● **Brief**:
For the listing below, return the line containing "(a_next_heartbeat a) (a_drain_deadline a) (a_reason a) j.", the line containing "Definition put_drain d", and all lines in between, exactly as written and nothing else.

● **Information provided**:
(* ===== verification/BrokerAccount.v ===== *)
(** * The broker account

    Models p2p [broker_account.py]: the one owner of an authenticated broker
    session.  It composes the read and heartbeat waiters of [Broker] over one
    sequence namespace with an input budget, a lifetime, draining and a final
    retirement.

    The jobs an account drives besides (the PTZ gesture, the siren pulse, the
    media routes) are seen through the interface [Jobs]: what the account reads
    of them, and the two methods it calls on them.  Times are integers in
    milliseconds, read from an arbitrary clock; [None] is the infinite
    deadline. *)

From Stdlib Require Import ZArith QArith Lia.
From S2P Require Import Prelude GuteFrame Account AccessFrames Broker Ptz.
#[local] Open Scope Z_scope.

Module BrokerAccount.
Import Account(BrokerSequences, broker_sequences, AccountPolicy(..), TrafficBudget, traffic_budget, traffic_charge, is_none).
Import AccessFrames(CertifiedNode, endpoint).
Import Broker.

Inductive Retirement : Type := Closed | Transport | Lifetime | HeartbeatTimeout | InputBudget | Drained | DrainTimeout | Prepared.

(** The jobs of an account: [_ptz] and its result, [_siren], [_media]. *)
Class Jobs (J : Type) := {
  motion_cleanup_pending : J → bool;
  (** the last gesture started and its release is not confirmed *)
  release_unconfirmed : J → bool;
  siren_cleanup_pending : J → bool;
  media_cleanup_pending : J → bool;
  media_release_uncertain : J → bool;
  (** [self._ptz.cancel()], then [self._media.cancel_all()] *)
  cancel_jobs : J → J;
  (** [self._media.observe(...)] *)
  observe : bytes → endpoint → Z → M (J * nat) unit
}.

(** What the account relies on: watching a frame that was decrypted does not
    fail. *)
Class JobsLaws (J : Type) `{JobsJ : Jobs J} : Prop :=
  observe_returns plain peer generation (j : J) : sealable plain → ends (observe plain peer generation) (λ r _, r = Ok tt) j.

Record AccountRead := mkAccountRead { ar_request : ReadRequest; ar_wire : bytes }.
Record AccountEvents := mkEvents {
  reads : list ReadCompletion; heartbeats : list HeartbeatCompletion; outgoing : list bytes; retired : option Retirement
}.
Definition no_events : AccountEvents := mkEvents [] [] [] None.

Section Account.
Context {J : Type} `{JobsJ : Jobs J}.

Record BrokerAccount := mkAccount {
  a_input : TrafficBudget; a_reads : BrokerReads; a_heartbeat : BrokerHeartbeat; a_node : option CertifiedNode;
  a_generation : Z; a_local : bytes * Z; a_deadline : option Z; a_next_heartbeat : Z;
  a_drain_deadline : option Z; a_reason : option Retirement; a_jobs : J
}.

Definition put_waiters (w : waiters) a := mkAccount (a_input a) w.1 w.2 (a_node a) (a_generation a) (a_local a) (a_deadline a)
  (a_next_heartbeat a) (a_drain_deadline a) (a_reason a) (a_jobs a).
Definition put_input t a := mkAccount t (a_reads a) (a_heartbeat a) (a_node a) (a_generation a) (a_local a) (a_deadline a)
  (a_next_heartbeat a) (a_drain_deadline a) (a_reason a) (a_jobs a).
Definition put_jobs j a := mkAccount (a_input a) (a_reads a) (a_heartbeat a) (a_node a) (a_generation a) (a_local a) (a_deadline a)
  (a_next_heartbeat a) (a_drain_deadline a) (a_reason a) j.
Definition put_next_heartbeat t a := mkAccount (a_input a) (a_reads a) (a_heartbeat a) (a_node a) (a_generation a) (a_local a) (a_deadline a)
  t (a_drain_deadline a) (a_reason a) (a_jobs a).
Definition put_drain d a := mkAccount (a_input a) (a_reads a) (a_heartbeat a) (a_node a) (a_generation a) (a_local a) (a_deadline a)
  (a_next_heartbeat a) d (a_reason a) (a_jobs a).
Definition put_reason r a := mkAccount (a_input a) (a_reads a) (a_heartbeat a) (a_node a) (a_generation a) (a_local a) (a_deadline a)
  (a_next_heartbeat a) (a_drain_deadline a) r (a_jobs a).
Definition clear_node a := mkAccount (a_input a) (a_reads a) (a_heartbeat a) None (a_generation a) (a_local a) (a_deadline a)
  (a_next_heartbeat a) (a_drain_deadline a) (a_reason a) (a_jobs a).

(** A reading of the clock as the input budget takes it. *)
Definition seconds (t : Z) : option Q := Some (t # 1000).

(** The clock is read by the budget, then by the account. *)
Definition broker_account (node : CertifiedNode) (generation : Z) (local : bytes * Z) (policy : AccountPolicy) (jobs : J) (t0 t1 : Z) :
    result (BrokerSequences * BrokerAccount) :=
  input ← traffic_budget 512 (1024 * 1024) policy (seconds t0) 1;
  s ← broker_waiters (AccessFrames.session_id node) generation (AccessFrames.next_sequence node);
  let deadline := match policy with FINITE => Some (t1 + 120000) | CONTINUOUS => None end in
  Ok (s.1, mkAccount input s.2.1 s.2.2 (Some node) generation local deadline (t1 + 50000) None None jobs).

● **Exercise result**:
  (a_next_heartbeat a) (a_drain_deadline a) (a_reason a) j.
Definition put_next_heartbeat t a := mkAccount (a_input a) (a_reads a) (a_heartbeat a) (a_node a) (a_generation a) (a_local a) (a_deadline a)
  t (a_drain_deadline a) (a_reason a) (a_jobs a).
Definition put_drain d a := mkAccount (a_input a) (a_reads a) (a_heartbeat a) (a_node a) (a_generation a) (a_local a) (a_deadline a)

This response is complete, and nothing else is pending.